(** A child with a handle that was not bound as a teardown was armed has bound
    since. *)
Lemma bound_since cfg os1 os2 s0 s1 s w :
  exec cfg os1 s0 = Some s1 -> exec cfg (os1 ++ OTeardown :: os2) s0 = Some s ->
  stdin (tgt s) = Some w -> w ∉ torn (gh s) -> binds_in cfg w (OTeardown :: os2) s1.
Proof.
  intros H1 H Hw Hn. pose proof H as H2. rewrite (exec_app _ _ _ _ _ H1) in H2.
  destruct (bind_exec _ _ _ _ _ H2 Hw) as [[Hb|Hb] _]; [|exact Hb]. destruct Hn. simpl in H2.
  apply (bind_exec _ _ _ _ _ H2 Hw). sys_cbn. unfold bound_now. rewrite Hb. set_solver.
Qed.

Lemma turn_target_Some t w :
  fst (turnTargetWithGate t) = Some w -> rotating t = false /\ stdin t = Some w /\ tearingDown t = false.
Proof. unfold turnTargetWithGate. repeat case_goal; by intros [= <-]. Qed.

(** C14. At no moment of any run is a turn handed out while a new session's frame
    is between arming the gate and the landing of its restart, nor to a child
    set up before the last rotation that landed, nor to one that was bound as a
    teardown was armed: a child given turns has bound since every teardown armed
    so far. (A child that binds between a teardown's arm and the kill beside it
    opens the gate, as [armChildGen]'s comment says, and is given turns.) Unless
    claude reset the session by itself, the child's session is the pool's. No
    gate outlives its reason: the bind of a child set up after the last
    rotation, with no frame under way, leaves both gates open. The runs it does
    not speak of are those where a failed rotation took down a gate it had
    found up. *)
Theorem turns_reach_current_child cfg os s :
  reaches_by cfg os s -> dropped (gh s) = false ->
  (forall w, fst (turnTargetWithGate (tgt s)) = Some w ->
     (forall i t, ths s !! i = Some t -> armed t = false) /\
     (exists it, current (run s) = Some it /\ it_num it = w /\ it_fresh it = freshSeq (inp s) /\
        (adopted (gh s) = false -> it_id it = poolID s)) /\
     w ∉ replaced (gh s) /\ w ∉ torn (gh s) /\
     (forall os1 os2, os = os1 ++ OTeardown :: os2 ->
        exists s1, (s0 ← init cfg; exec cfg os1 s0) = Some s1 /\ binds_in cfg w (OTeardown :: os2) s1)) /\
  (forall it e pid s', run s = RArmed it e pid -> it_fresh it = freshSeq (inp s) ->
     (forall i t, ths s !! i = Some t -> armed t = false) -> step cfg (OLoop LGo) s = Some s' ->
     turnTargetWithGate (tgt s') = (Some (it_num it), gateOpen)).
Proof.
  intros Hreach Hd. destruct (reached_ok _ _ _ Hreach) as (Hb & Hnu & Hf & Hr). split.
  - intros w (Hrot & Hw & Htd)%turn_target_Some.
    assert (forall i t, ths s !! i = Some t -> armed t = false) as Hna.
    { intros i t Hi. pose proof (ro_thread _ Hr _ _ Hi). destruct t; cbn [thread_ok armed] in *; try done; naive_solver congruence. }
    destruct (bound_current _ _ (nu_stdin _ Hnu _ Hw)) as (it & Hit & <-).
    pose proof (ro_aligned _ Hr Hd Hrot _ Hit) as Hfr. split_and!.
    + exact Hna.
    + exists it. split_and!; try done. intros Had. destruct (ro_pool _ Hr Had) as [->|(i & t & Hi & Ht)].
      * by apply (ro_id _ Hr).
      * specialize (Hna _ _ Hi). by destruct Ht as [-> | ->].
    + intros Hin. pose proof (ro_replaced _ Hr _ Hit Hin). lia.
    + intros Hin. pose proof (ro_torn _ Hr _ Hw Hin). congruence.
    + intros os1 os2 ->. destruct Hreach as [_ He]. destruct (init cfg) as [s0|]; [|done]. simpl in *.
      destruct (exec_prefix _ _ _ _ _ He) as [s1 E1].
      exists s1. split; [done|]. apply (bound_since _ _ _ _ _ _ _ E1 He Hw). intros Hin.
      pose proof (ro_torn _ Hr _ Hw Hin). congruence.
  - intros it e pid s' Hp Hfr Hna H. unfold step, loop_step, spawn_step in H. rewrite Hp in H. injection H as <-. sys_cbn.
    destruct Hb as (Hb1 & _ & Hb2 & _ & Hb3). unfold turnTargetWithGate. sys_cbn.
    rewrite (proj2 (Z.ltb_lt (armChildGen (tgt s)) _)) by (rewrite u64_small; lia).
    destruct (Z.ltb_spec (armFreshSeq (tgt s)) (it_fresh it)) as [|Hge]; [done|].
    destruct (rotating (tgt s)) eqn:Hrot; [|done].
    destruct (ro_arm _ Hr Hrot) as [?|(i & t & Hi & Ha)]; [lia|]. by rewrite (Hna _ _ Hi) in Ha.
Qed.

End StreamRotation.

...

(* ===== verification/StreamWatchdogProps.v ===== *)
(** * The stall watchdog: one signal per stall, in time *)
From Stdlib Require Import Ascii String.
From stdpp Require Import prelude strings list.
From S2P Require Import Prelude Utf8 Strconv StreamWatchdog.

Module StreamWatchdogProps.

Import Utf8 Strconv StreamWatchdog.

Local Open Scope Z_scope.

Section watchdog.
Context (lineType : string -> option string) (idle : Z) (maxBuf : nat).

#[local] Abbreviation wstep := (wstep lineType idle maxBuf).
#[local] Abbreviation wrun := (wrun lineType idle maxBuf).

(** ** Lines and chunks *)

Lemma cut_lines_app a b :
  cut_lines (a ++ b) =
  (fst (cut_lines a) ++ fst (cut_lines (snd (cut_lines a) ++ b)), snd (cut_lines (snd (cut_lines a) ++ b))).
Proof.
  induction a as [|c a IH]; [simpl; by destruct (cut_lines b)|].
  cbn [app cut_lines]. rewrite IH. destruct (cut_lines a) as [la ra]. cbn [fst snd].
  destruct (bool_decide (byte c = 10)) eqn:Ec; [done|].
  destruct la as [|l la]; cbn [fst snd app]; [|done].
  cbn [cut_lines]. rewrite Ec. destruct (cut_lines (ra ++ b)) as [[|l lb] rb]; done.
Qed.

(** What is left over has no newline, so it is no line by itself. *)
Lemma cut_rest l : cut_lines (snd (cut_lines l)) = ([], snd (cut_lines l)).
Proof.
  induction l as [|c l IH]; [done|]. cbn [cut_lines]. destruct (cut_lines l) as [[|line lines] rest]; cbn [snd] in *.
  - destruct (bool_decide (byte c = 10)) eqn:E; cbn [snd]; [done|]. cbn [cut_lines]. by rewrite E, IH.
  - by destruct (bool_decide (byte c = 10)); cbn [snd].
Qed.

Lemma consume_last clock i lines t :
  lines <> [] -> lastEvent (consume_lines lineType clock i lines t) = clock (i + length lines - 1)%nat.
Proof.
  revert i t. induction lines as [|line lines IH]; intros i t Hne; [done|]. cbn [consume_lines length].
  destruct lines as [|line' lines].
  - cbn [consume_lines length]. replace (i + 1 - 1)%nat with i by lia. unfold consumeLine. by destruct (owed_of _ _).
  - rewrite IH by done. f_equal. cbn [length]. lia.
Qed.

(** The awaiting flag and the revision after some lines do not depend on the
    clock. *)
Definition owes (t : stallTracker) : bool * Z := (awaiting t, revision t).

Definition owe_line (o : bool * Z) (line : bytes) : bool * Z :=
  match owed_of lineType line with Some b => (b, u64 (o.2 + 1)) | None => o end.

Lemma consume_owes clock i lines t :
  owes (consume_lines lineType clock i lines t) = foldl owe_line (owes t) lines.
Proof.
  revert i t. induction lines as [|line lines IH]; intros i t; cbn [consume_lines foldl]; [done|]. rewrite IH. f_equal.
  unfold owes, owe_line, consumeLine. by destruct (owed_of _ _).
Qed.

---

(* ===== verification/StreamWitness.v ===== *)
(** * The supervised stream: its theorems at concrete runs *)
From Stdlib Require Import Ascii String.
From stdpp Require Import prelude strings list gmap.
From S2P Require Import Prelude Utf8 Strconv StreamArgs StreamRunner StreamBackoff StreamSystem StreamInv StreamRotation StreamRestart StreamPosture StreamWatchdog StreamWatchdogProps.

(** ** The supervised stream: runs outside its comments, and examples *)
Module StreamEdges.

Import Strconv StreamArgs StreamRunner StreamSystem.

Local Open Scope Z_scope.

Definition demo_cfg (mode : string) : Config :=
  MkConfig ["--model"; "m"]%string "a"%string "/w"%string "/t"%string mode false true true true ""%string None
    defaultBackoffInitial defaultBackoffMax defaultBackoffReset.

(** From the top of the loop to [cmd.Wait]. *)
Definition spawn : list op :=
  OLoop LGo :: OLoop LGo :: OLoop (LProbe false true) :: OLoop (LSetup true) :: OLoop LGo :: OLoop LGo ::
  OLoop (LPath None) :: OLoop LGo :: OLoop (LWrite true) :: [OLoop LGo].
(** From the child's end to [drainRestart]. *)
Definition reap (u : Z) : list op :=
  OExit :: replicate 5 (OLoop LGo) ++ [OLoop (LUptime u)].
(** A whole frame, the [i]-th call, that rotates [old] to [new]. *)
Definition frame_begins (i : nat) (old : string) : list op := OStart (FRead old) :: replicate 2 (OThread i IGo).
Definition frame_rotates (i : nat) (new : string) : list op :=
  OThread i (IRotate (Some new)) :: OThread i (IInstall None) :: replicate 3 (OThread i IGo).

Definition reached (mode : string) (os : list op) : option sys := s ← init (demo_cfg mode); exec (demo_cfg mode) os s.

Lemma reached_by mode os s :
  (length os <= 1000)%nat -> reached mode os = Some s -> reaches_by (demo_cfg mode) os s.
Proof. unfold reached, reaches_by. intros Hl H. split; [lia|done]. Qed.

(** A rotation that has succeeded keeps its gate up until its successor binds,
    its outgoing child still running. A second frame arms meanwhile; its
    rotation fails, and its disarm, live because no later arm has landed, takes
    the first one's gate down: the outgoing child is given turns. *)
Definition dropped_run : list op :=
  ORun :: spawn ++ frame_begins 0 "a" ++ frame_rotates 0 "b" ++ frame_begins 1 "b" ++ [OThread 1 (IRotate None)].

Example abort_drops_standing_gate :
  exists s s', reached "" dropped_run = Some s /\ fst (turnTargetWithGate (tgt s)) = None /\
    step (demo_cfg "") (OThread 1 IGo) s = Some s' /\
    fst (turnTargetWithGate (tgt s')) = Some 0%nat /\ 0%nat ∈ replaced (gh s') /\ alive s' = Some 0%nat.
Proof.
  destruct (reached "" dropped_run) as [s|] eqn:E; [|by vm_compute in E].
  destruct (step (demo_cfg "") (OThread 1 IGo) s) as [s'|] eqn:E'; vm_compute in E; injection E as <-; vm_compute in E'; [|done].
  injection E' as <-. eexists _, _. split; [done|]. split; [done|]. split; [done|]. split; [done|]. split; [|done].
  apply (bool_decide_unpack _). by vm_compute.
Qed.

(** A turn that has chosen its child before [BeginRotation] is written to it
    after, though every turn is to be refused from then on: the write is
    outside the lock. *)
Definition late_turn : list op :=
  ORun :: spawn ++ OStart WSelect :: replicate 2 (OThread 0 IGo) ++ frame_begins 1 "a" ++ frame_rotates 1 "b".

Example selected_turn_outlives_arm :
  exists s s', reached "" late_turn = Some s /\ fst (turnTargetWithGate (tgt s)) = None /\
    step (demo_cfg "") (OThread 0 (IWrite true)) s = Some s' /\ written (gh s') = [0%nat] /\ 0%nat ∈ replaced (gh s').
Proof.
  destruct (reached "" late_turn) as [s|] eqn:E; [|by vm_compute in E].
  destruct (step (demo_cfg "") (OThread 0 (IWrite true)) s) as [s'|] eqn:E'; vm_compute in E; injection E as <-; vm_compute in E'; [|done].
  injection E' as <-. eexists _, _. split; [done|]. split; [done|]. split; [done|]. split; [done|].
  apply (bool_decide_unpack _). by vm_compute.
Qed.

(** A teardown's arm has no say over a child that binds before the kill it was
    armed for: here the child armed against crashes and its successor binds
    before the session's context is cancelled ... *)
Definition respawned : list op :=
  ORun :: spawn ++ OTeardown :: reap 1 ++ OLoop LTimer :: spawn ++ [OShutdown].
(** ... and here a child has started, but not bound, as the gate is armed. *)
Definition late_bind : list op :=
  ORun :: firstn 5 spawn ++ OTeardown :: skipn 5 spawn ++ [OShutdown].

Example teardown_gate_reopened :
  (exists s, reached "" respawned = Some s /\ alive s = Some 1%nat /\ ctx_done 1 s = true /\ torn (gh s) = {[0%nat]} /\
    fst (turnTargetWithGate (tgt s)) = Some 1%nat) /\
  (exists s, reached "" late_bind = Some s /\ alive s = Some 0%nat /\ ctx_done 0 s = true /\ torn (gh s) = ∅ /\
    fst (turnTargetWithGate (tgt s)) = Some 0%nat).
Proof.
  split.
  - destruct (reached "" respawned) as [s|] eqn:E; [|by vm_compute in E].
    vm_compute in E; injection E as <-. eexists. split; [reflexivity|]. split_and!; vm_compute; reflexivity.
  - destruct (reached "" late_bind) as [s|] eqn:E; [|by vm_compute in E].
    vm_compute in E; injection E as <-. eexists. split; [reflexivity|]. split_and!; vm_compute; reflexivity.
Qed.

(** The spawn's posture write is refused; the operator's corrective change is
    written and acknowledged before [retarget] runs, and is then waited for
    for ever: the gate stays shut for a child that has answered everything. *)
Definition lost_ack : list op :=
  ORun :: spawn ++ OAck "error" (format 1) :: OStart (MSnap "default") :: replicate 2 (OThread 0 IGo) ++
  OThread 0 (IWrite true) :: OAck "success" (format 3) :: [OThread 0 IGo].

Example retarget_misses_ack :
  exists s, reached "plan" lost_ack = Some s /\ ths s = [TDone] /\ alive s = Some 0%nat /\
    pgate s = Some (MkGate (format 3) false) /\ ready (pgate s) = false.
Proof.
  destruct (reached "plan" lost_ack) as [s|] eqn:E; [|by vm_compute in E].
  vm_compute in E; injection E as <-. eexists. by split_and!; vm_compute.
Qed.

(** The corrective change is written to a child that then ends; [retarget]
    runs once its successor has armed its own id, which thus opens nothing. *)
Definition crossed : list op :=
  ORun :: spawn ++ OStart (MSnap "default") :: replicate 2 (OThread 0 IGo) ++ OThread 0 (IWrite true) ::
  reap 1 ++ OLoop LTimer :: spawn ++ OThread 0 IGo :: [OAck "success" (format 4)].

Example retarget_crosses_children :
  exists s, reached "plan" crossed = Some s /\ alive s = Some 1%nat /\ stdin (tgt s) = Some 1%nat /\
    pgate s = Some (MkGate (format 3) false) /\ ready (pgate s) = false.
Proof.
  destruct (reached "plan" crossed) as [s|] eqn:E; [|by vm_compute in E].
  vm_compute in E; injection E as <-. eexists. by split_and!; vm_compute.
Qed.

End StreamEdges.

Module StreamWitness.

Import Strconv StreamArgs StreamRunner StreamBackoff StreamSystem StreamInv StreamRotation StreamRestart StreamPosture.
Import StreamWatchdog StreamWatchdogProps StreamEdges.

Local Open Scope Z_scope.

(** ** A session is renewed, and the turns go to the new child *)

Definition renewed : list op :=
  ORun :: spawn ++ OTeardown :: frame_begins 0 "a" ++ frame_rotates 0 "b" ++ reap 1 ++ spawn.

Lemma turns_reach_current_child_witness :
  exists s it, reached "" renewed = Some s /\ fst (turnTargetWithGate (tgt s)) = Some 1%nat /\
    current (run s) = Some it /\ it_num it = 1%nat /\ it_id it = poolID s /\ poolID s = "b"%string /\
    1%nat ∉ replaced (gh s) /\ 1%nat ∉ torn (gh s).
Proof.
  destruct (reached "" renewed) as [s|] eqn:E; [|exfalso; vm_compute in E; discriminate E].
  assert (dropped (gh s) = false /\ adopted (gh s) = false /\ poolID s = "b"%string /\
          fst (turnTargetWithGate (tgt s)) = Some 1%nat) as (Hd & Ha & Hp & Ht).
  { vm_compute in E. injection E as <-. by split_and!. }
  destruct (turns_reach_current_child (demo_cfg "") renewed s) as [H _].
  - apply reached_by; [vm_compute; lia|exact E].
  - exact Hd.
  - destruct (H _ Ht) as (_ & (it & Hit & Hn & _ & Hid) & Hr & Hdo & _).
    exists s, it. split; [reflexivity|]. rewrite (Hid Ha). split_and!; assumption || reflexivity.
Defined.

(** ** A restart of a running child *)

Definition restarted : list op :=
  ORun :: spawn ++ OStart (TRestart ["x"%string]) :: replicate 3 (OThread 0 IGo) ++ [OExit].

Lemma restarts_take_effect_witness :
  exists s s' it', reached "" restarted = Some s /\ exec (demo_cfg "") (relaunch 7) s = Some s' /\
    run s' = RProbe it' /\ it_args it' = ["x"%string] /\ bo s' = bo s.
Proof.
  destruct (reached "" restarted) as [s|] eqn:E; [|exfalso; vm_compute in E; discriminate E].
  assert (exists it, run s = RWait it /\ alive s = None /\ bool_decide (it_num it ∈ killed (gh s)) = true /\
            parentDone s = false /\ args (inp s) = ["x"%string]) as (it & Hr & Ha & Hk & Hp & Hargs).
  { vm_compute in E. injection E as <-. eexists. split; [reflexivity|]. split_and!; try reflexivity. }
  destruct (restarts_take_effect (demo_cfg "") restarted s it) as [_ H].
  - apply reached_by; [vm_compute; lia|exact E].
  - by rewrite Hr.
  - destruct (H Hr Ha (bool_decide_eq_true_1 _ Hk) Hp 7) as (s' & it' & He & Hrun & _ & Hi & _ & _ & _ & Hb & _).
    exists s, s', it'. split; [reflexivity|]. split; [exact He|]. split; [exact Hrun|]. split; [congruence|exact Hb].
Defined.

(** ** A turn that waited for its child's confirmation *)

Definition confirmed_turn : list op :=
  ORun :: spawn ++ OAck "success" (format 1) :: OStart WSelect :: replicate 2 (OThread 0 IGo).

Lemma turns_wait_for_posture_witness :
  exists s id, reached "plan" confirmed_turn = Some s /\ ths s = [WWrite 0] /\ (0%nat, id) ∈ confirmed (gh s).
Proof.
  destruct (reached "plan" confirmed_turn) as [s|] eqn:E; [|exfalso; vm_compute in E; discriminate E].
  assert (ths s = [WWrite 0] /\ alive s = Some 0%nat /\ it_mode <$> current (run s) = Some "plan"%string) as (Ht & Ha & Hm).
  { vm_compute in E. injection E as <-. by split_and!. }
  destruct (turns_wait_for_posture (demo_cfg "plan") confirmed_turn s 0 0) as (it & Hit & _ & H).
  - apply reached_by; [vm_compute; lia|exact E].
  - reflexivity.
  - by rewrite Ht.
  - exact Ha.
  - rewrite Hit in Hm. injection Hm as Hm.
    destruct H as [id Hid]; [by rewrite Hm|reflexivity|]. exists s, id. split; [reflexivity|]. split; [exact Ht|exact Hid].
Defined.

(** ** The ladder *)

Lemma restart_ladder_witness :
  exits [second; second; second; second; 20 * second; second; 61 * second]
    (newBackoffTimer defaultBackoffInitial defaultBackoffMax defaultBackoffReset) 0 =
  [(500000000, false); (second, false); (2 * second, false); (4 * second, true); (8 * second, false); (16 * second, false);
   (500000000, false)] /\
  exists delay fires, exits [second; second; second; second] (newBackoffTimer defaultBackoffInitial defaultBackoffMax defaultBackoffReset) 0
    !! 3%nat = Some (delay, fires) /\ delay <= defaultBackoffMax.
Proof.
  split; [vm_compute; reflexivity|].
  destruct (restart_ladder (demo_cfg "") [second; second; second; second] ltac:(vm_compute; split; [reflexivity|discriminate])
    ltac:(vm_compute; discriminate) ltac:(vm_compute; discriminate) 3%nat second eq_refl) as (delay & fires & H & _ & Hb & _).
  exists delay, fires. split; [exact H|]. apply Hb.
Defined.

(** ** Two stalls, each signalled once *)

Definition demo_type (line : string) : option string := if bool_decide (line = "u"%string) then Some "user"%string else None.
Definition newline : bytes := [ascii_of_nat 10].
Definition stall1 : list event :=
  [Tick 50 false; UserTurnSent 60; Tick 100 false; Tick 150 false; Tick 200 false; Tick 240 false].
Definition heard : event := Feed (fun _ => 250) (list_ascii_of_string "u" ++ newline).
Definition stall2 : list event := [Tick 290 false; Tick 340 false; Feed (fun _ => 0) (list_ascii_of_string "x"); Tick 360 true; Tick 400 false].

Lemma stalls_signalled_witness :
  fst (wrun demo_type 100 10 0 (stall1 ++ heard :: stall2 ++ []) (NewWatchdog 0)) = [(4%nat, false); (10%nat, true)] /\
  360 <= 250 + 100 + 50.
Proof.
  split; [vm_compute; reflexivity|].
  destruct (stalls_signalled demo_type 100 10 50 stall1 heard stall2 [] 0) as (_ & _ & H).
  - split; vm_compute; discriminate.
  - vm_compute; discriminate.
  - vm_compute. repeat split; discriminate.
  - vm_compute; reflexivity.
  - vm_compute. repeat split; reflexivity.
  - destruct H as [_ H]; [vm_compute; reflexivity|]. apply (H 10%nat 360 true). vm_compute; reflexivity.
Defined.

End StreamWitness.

— Task objective —
Would you copy, unchanged, the stretch of the records above that begins at the line containing "s = Some s' ->" and ends at the line containing "destruct Ht as [-> | ->].", and only that?

— Exercise output —
     (forall i t, ths s !! i = Some t -> armed t = false) -> step cfg (OLoop LGo) s = Some s' ->
     turnTargetWithGate (tgt s') = (Some (it_num it), gateOpen)).
Proof.
  intros Hreach Hd. destruct (reached_ok _ _ _ Hreach) as (Hb & Hnu & Hf & Hr). split.
  - intros w (Hrot & Hw & Htd)%turn_target_Some.
    assert (forall i t, ths s !! i = Some t -> armed t = false) as Hna.
    { intros i t Hi. pose proof (ro_thread _ Hr _ _ Hi). destruct t; cbn [thread_ok armed] in *; try done; naive_solver congruence. }
    destruct (bound_current _ _ (nu_stdin _ Hnu _ Hw)) as (it & Hit & <-).
    pose proof (ro_aligned _ Hr Hd Hrot _ Hit) as Hfr. split_and!.
    + exact Hna.
    + exists it. split_and!; try done. intros Had. destruct (ro_pool _ Hr Had) as [->|(i & t & Hi & Ht)].
      * by apply (ro_id _ Hr).
      * specialize (Hna _ _ Hi). by destruct Ht as [-> | ->].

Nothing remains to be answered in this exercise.